**WORK REQUIRED**: Once you find the line containing "are folded, every", please retype it and every line after it to the end of the entries, exactly and with nothing added.
+-------+
(** C8.  After the zones are processed, the zones with no top essay are
    dropped.  With fewer than two zones left the competition ends with the
    message that two valid zones are needed: no request is sent and the
    world is the one the zone runs left, with every report they wrote.
    With two or more zones left one request is sent.  Its prompt holds, for
    every essay of every zone left, the lines of that essay: its number,
    its file name and zone, its rank and score in the zone, its strengths
    and the first 400 characters of its content.  The competition then ends
    with the comparison recorded next to the zone reports: the completion
    as it is, an empty text when the field is absent, an error message when
    the call failed; when the field of a reply with status 200 is not a
    string, writing the report raises after its heading.  Every zone left
    is the top of a report that is still there. *)
Theorem aggregation_needs_two_nonempty_zones
    (n : Z) (answers : nat -> folder * text) (w : world svc) :
  2 <= n ->
  let run :=
    process_zones post get_tags (map answers (seq 0 (Z.to_nat n))) w [] [] in
  let all_zone_essays := snd (fst run) in
  let w1 := snd run in
  let candidates := filter (@nonempty Top.t) all_zone_essays in
  let request := grand_request candidates (T "llama2") in
  let answer := post (service w1) request in
  let competition := multi_zone_competition post get_tags (Some n) answers w in
  let report written :=
    {| service := snd answer;
       reports := reports w1;
       championship :=
         Some {| participating_zones := List.length candidates;
                 total_essays := list_sum (map (@List.length Top.t) candidates);
                 grand_result := written |} |} in
  map snd (valid_zones_of (fst (fst run)) all_zone_essays) = candidates
  /\ (forall zone, In zone candidates <-> In zone all_zone_essays /\ zone <> [])
  /\ ((List.length candidates < 2)%nat -> competition = (NeedTwoValidZones, w1))
  /\ ((2 <= List.length candidates)%nat ->
      (forall v, fst answer = Http 200 (Field v) ->
                 competition = (Compared v, report v))
      /\ (fst answer = Http 200 NoField -> competition = (Compared [], report []))
      /\ (forall err, fst answer = Http 200 (NotText err) ->
                      competition = (ReportWriteRaised, report []))
      /\ (forall err,
            fst answer = PostRaised err \/ fst answer = Http 200 (Unreadable err) ->
            competition
            = (Compared (T "Error in grand comparison: " ++ err),
               report (T "Error in grand comparison: " ++ err)))
      /\ (forall status b, fst answer = Http status b -> status <> 200 ->
            competition
            = (Compared (T "Error: HTTP " ++ text_of_Z status),
               report (T "Error: HTTP " ++ text_of_Z status))))
  /\ (forall zone e, In zone candidates -> In e zone ->
        exists k summary,
          req_prompt request = GrandPrompt summary
          /\ infix (nl ++ T "Essay " ++ text_of_Z (Z.of_nat k) ++ T ": "
                       ++ Top.filename e ++ T " (from " ++ Top.zone e ++ T ")"
                       ++ nl
                    ++ T "Zone Rank: #" ++ text_of_Z (Z.of_nat (Top.zone_rank e))
                       ++ T ", Zone Score: " ++ format_1f (Top.overall_score e)
                       ++ T "/10" ++ nl
                    ++ T "Strengths: " ++ Top.strengths e ++ nl
                    ++ T "Content Preview: " ++ firstn 400 (Top.content e)
                       ++ T "..." ++ nl) summary
          /\ infix (Top.filename e) summary
          /\ infix (Top.zone e) summary
          /\ infix (Top.strengths e) summary
          /\ infix (firstn 400 (Top.content e)) summary)
  /\ (exists added, reports w1 = reports w ++ added)
  /\ (forall zone, In zone candidates ->
        exists rep name, In rep (reports w1) /\ zone = top_of_report name rep).
Proof.
  intros Hn.
  pose proof (multi_zone_competition_compares n answers w Hn) as Hcmp.
  pose proof (process_zones_invariant (map answers (seq 0 (Z.to_nat n))) w
                [] [] eq_refl (Forall_nil _)) as Hinv.
  cbv zeta in *.
  assert ((List.length
             (filter (@nonempty Top.t)
                (snd (fst (process_zones post get_tags
                             (map answers (seq 0 (Z.to_nat n))) w [] [])))) < 2)%nat ->
          multi_zone_competition post get_tags (Some n) answers w
          = (NeedTwoValidZones,
             snd (process_zones post get_tags
                    (map answers (seq 0 (Z.to_nat n))) w [] []))) as Hfew.
  { unfold multi_zone_competition. rewrite (proj2 (Z.ltb_ge n 2) Hn).
    destruct (process_zones post get_tags (map answers (seq 0 (Z.to_nat n))) w [] [])
      as [[zone_names all_zone_essays] w1].
    cbn [fst snd] in *.
    destruct Hinv as (Hlen & _); [intros z [] |].
    pose proof (valid_zones_candidates zone_names all_zone_essays Hlen) as Hv.
    intros Hlt. rewrite <- Hv, length_map in Hlt.
    now rewrite (proj2 (Nat.ltb_lt _ _) Hlt). }
  destruct (process_zones post get_tags (map answers (seq 0 (Z.to_nat n))) w [] [])
    as [[zone_names all_zone_essays] w1].
  cbn [fst snd] in *.
  destruct Hinv as (Hlen & Hu & Hrep & Hadd & _); [intros z [] |].
  split; [exact (valid_zones_candidates zone_names all_zone_essays Hlen) |].
  split.
  { intros zone. rewrite filter_In. destruct zone; simpl; split;
      intros [H1 H2]; split; try assumption; try discriminate; try reflexivity.
    now destruct H2. }
  split; [exact Hfew |].
  split.
  { intros Hge. rewrite (Hcmp Hge). unfold grand_answer.
    split; [now intros v -> |]. split; [now intros -> |].
    split; [now intros err -> |].
    split; [now intros err [-> | ->] |].
    intros status b -> Hs. now rewrite (proj2 (Z.eqb_neq _ _) Hs). }
  split.
  { intros zone e Hz He. unfold grand_request. cbn [req_prompt].
    destruct (summarise_zones_entries
                (filter (@nonempty Top.t) all_zone_essays) 0 [] zone e)
      as (k & Hk); try assumption.
    - apply Forall_forall. intros z Hzf. apply filter_In in Hzf as [Hzf _].
      now apply (proj1 (Forall_forall _ _) Hu).
    - destruct (essay_entry_parts (Top.zone e) k e) as (P1 & P2 & P3 & P4).
      exists k. eexists. split; [reflexivity |].
      split; [exact Hk |].
      repeat split; eapply infix_trans; eauto. }
  split; [exact Hadd |].
  intros zone Hz. apply filter_In in Hz as [Hz Hne].
  destruct (Hrep zone Hz) as [-> | H]; [discriminate | exact H].
Qed.
End ZoneFacts.
(** An invariant of a loop that may end the process, over the elements seen
    so far. *)
Lemma foldlM_invariant_seen {A B} (P : list B → A → Prop)
    (f : A → B → outcome A) (l : list B) (a a' : A) :
  P [] a →
  (∀ l1 x a a', x ∈ l → P l1 a → f a x = Done a' → P (l1 ++ [x]) a') →
  foldlM f a l = Done a' → P l a'.
Proof.
  intros Ha Hf.
  enough (∀ l2 l1 a, (∀ x, x ∈ l2 → x ∈ l) → P l1 a →
            foldlM f a l2 = Done a' → P (l1 ++ l2) a') as Hgen
    by (apply (Hgen l [] a); done).
  induction l2 as [|x l2 IH]; intros l1 a0 Hsub Ha0; simpl.
  - intros [= <-]. by rewrite app_nil_r.
  - destruct (f a0 x) as [a1| |] eqn:Hfa; simpl; try done.
    intros Hrest. rewrite cons_middle, app_assoc. apply (IH _ a1).
    + intros y Hy. apply Hsub. by right.
    + eapply Hf; [apply Hsub; left|done|done].
    + done.
Qed.

(** An invariant of a loop that may end the process. *)
Lemma foldlM_invariant {A B} (P : A → Prop) (f : A → B → outcome A)
    (l : list B) (a a' : A) :
  P a → (∀ a x a', x ∈ l → P a → f a x = Done a' → P a') →
  foldlM f a l = Done a' → P a'.
Proof.
  revert a. induction l as [|x l IH]; intros a Ha Hf; simpl.
  - by intros [= <-].
  - destruct (f a x) as [a1| |] eqn:Hfa; simpl; try done.
    apply IH.
    + eapply Hf; [left|done|done].
    + intros b y b' Hy. apply Hf. by right.
Qed.

Section Properties.
Context `{GoRange}.
(** * Crosstime: sign-in, event update, slot grid and aggregation

    A shallow embedding of the parts of the Crosstime scheduling
    application that decide its access-control and aggregation
    behaviour:

    - [src/app/api/events/users/route.ts]: the sign-in handler [POST];
    - the events route: the update handler [PUT];
    - [src/components/EventViewPage.tsx]: the slot grid generators, the
      availability aggregation, the best-times ranking, the client-side
      sign-in gate and the autosave request body.

    Conventions. JavaScript strings are [string] (ASCII; [toLowerCase]
    lower-cases the letters A-Z, and statements that depend on the
    folding of other letters say that the names are ASCII). Absent,
    [undefined] and [null] values are [None]. The selection object of
    the view is the [gmap] of its own keys; reading it under another
    key gives what every object inherits ([Js.inherited]). JavaScript
    numbers that hold integers (counts, epoch milliseconds) are [Z]; a
    quotient of two counts is kept exact as a [JsNum] so that
    comparisons against the literals 0.5, 0.75, 0.51 and 1 mean what
    they mean on the quotient (the IEEE quotient of two integers below
    2^45 compares with these literals exactly as the rational does).
    The Luxon date library and the jsonwebtoken library are not part of
    the repository: Luxon's [DateTime.fromObject], [toFormat] and
    [plus({ days })] are arguments of the grid generators (module
    [StandardTime] gives one instance, at standard time, on which the
    generators run), and a token is a small record that [verify] checks
    for key and expiry. The [events] collection is the list of its
    documents; handlers return the collection they leave, and the
    sign-in handler is also given in the two steps between which other
    requests can run. *)

From Stdlib Require Import ZArith QArith Lia Lqa Ascii String DecimalString.
From stdpp Require Import base strings gmap list.
From Equations Require Import Equations.

Local Open Scope Z_scope.

(** ** JavaScript values *)

Module Js.

(** [!!s] for a string. *)
Definition truthy_string (s : string) : bool := negb (String.eqb s EmptyString).

(** [!!v] for a value that is a string, [undefined] or [null]. *)
Definition truthy (v : option string) : bool :=
  match v with
  | Some s => truthy_string s
  | None => false
  end.

(** [!!n] for a value that is an integer number or [undefined]. *)
Definition truthy_number (v : option Z) : bool :=
  match v with
  | Some n => negb (n =? 0)
  | None => false
  end.

(** [s.toLowerCase()] on a string written in ASCII: the letters A-Z
    are folded, every other character stays. *)
Definition lower_ascii (c : ascii) : ascii :=
  let n := nat_of_ascii c in
  if ((65 <=? n) && (n <=? 90))%nat then ascii_of_nat (n + 32) else c.

Fixpoint toLowerCase (s : string) : string :=
  match s with
  | EmptyString => EmptyString
  | String c s' => String (lower_ascii c) (toLowerCase s')
  end.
+-------+
**RESPONSE BELOW**:
    are folded, every other character stays. *)
Definition lower_ascii (c : ascii) : ascii :=
  let n := nat_of_ascii c in
  if ((65 <=? n) && (n <=? 90))%nat then ascii_of_nat (n + 32) else c.

Fixpoint toLowerCase (s : string) : string :=
  match s with
  | EmptyString => EmptyString
  | String c s' => String (lower_ascii c) (toLowerCase s')
  end.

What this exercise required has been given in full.